By the time Foxing actually got on stage, I was shell-shocked and batteredbut it was still worth it. Opening the set with "Dealing," I instantly recalled why I loved this band in the first place.
At its core, Foxing is really an art band, but the eight members work incredibly hard at obscuring the fact. Touching on jazz, pop and punk through a sound graced with melancholy, the overall effect is precise and low key. Never mind that guitarist Rick Sampson kept throwing himself in minute tornado spins as he ripped ornate solos, it all fit together seamlessly. Murphy, who can best be described as a debonair nerd, ties the whole thing together with his plain, pleading voice and front man clumsiness. Tumbling gently through a set that included "Three on a Match," "Dead Bee, part 2," "Weave" and "The Magdalene," Murphy kept the night graceful, sublime and engaging. After the varied barrage before it, Foxing's set was beguiling, enchanting, and even ( dare I say it ) magical.
As if that was not sweetly surprising enough, my expectations for Shemekia Copeland's Christmas Blues Show went up in flames the moment she walked onstage at City Winery on Dec. 18. I was not wrong for thinking that the diva would work her way through a set of overused holiday chestnuts while stamping them with her style, but she clearly had other ideas.
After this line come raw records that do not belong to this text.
Section liveness.
Context `{L : Lib} `{!LibLaws L} {W : Type} (handler : ∀ R, Call R → W → R * W).
Context (i : NeutronAPI.t) (I : W → Prop) (Hhealthy : healthy handler i I) (Hwf : Wellformed i).

(** The types that a reconcile leaves true, or without a condition. *)
Definition settled (t : CondType) : Prop :=
  t ∈ [DBReadyCondition; DBSyncReadyCondition; CreateServiceReadyCondition;
       RabbitMqTransportURLReadyCondition; MemcachedReadyCondition; InputReadyCondition;
       ServiceConfigReadyCondition; DeploymentReadyCondition; KeystoneServiceReadyCondition;
       KeystoneEndpointReadyCondition; NetworkAttachmentsReadyCondition;
       ServiceAccountReadyCondition; RoleReadyCondition; RoleBindingReadyCondition;
       NotificationBusInstanceReadyCondition; NeutronExternalConfigsReady;
       TLSInputReadyCondition; MariaDBAccountReadyCondition; NeutronRPCReadyCondition;
       NeutronWorkerReadyCondition] ∨
  t = TopologyReadyCondition ∧ SpecCore.TopologyRef (NeutronAPI.core i) ≠ None.

Abbreviation done_inputs :=
  [RabbitMqTransportURLReadyCondition; MemcachedReadyCondition; InputReadyCondition;
   ServiceAccountReadyCondition; RoleReadyCondition; RoleBindingReadyCondition;
   NotificationBusInstanceReadyCondition; NeutronExternalConfigsReady].

Lemma goes_prepare U :
  goes (W:=W) i I false U false (λ t, U t ∧ t ∉ done_inputs) (prepare handler)
    (λ r, own_secret i r.1.1.1 ∧
          ∀ n, TransportURL.SecretName <$> r.1.1.2 = Some n → own_secret i n) never.
Proof.
  unfold prepare. go. cbn [fst snd]. split; [done|]. intros n Hn. destruct a1 as [tu|]; [|done].
  injection Hn as <-. by apply Hgood1.
Qed.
Looking very pregnant ( she had a high old time being naughty with that ), she ripped through a hard-edged set of the gritty blues that made her famous. "Rudolph the Red Nosed Reindeer?" Not tonight, sucker...
Opening her set with "Lemon Pie," Copeland set the standard for the night by constantly stopping the show. "Devil's Hand," "Outskirts of Love," "Can't Let Go" and "The Other Woman" were infused with grit, snap and sass and Copeland's band( Arthur Neilson and Ken Scandlyn on guitars, Kevin Jenkins on bass, and Robin Gould III on drums ) refused to back down. She did tip her hat to the holidays by cracking "This song is certainly NOT appropriate for a pregnant lady...," before tearing into a naughty "Stay A Little Longer, Santa."
For me, Copeland's rip through "It's 2 AM" was worth waiting for, but she outdid herself again. She introduced "Somebody Else's Jesus" by saying "This song is about those folks who love the Lord and Jesusbut hate everybody else." And if that weren't enough, she brought up guitarist Ronnie Baker Brooks and harpist Billy Branch to partner on a trio of songs topped with "Bring it On Home to Me." The near-SRO crowd ate it up and the night was clearly a triumph to last a while. ( This was Copeland's last performance until after she gives birth. ) It was only fitting that she closed the set with an unplugged reading of "Beat Up Guitar," accompanied by Neilson.
Heads up: Mike Maimone and Mutts headline at Lincoln Hall on Dec. 29 while JC Brooks and the Uptown Sound ring in the new year at Emporium Arcade on Dec. 31. Genderfluid rocker Ezra Furman and his Boyfriends hit Lincoln Hall on Jan. 12 as part of The Tomorrow Never Know festival.